Le projet introduit une nouvelle classification des infractions, réparties en contraventions de quatre degrés de gravité, en plus des délits. Inchangées depuis 2009, les amendes ont été revues à la hausse, avec un barème progressif pouvant atteindre 15 000 dinars pour les infractions les plus graves.
Le directeur du transport routier et de la logistique au ministère de l’Intérieur et des Transports, Abdelghani Hamani, a présenté, ce dimanche, les grandes lignes du projet de loi portant nouveau Code de la route, actuellement en examen à l’Assemblée populaire nationale (APN). A cette occasion, M.Hamani a été, hier toujours, l’hôte de l’émission « L’invité du jour », de la Chaîne 3 de la Radio algérienne. Il a souligné que cette réforme s’inscrit dans un contexte alarmant, marqué par un nombre élevé d’accidents de la circulation. En effet, les Algériens sont, depuis quelques années, les témoins d’une véritable hécatombe sur les routes, avec un état des lieux tout simplement effarant. Selon l’orateur, 24 644 accidents ont été dénombrés entre 2022 et 2024 avec un triste bilan de 3 159 décès et 33 513 blessés et un coût estimé par l’’inspection générale des finances (IGF) à 230 milliards de dinars.
M. Hamani a également expliqué que le projet introduit une nouvelle classification des infractions, réparties en contraventions de quatre degrés de gravité, en plus des délits. Inchangées depuis 2009, les amendes ont été revues à la hausse, avec un barème progressif pouvant atteindre 15 000 dinars pour les infractions les plus graves. D’après l’intervenant, le durcissement vise principalement les conducteurs professionnels, notamment ceux du transport public et scolaire, en raison de leur responsabilité accrue et de la recrudescence de la consommation de stupéfiants.

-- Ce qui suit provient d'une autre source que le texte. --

(** [copy_file_remote_to_local(src_path, dst_path, use_jumphost=True)] *)
Definition copy_file_remote_to_local (src_path dst_path : option string)
    (use_jumphost : bool) : M bool :=
  let source := str_opt src_path in
  let destination := str_opt dst_path in
  if negb (truthy src_path) || negb (truthy dst_path) then
    log ERROR "Source and destination paths must be provided";;
    ret false
  else
    try_except
      (if use_jumphost then
         log INFO ("Copying " ++ source ++ " from remote to " ++ destination);;
         jumphost <- jumphost_connect None None None (Some 22);;
         lib_call (SCPGet jumphost source destination);;
         log INFO ("Successfully copied " ++ source ++ " to " ++ destination);;
         ret true
       else
         log ERROR "Direct SCP not implemented. Use use_jumphost=True";;
         ret false)
      (fun e => log ERROR ("Failed to copy file: " ++ str_exc e);; raise e).

(** ** E-mail *)

(** [open(file_path, 'rb')] then [f.read()]: the bytes read, or the
    exception raised *)
Definition open_read (file_path : string) : exc + list Byte.byte :=
  match fs E file_path with
  | None => inl (FileNotFoundError ("[Errno 2] No such file or directory: '"
                                    ++ file_path ++ "'"))
  | Some Directory => inl (IsADirectoryError ("[Errno 21] Is a directory: '"
                                              ++ file_path ++ "'"))
  | Some (RegularFile data) => inr data
  | Some (OtherEntry _ read) => read
  end.
(** * Shallow embedding of the Daxa safe loader and the Pebblo utilities

    Sources:
    - [langchain_community/utilities/pebblo.py]: loader type tables,
      [get_full_path], [get_loader_type], [get_loader_full_path], the
      [Doc] and [App] schemas;
    - [langchain_community/document_loaders/daxa.py]: [DaxaSafeLoader].

    Python exceptions become the [Err] branch of a result type; the
    process-level effects (file system, HTTP calls, class attributes,
    uuid4) are threaded through an explicit world record. *)

From Stdlib Require Import String Ascii List Bool ZArith Lia.
Import ListNotations.
Open Scope string_scope.
Open Scope list_scope.
Set Warnings "-register-all".

(* ------------------------------------------------------------------ *)
(** ** String helpers with Python's semantics *)

(** [s.split(c)] for a one-character separator. *)
Fixpoint split_on (c : ascii) (s : string) : list string :=
  match s with
  | EmptyString => [EmptyString]
  | String a rest =>
      if Ascii.eqb a c then EmptyString :: split_on c rest
      else match split_on c rest with
           | w :: ws => String a w :: ws
           | [] => [String a EmptyString]
           end
  end.

(** [sep.join(l)]. *)
Fixpoint join_with (sep : string) (l : list string) : string :=
  match l with
  | [] => ""
  | [w] => w
  | w :: ws => (w ++ sep ++ join_with sep ws)%string
  end.

(** [needle in hay] for strings. *)
Fixpoint str_contains (needle hay : string) : bool :=
  String.prefix needle hay ||
  match hay with
  | EmptyString => false
  | String _ rest => str_contains needle rest
  end.

(** [x in l] for a list of strings. *)
Definition str_in (x : string) (l : list string) : bool :=
  existsb (String.eqb x) l.

(** Last element of a Python list ([l[-1]]), for non-empty lists. *)
Definition last_str (l : list string) : string := last l "".

(** [c in s] for a character. *)
Fixpoint has_char (c : ascii) (s : string) : bool :=
  match s with
  | EmptyString => false
  | String a s' => Ascii.eqb a c || has_char c s'
  end.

Mardi 9 décembre, le ministre de l’Intérieur, des Collectivités locales et des Transports, Saïd Sayoud, a présenté le projet de loi portant Code de la route devant les membres de la Commission des transports et des télécommunications de l’APN. Il a assuré que ce projet vise à “réduire les accidents, à renforcer la sensibilisation à la sécurité routière et à durcir les sanctions quant aux infractions graves en vue de protéger les vies humaines et les biens”. Sur le plan dissuasif et pénal, le projet de loi classe les infractions liées au code de la route “selon leur gravité en contraventions et délits, et introduit pour la première fois dans la législation routière, des crimes, tout en fixant les peines correspondantes”. Il prévoit également “des dispositions spécifiques relatives aux sanctions complémentaires, comme le retrait ou l’annulation du permis de conduire et la confiscation du véhicule”. Le texte de loi propose la création d’un “système national des points noirs”, destiné à collecter et à échanger les données et statistiques relatives aux accidents de la route. Ce système sera alimenté régulièrement par les services de sécurité, les services de santé compétents, la protection civile et tout autre intervenant dans le domaine.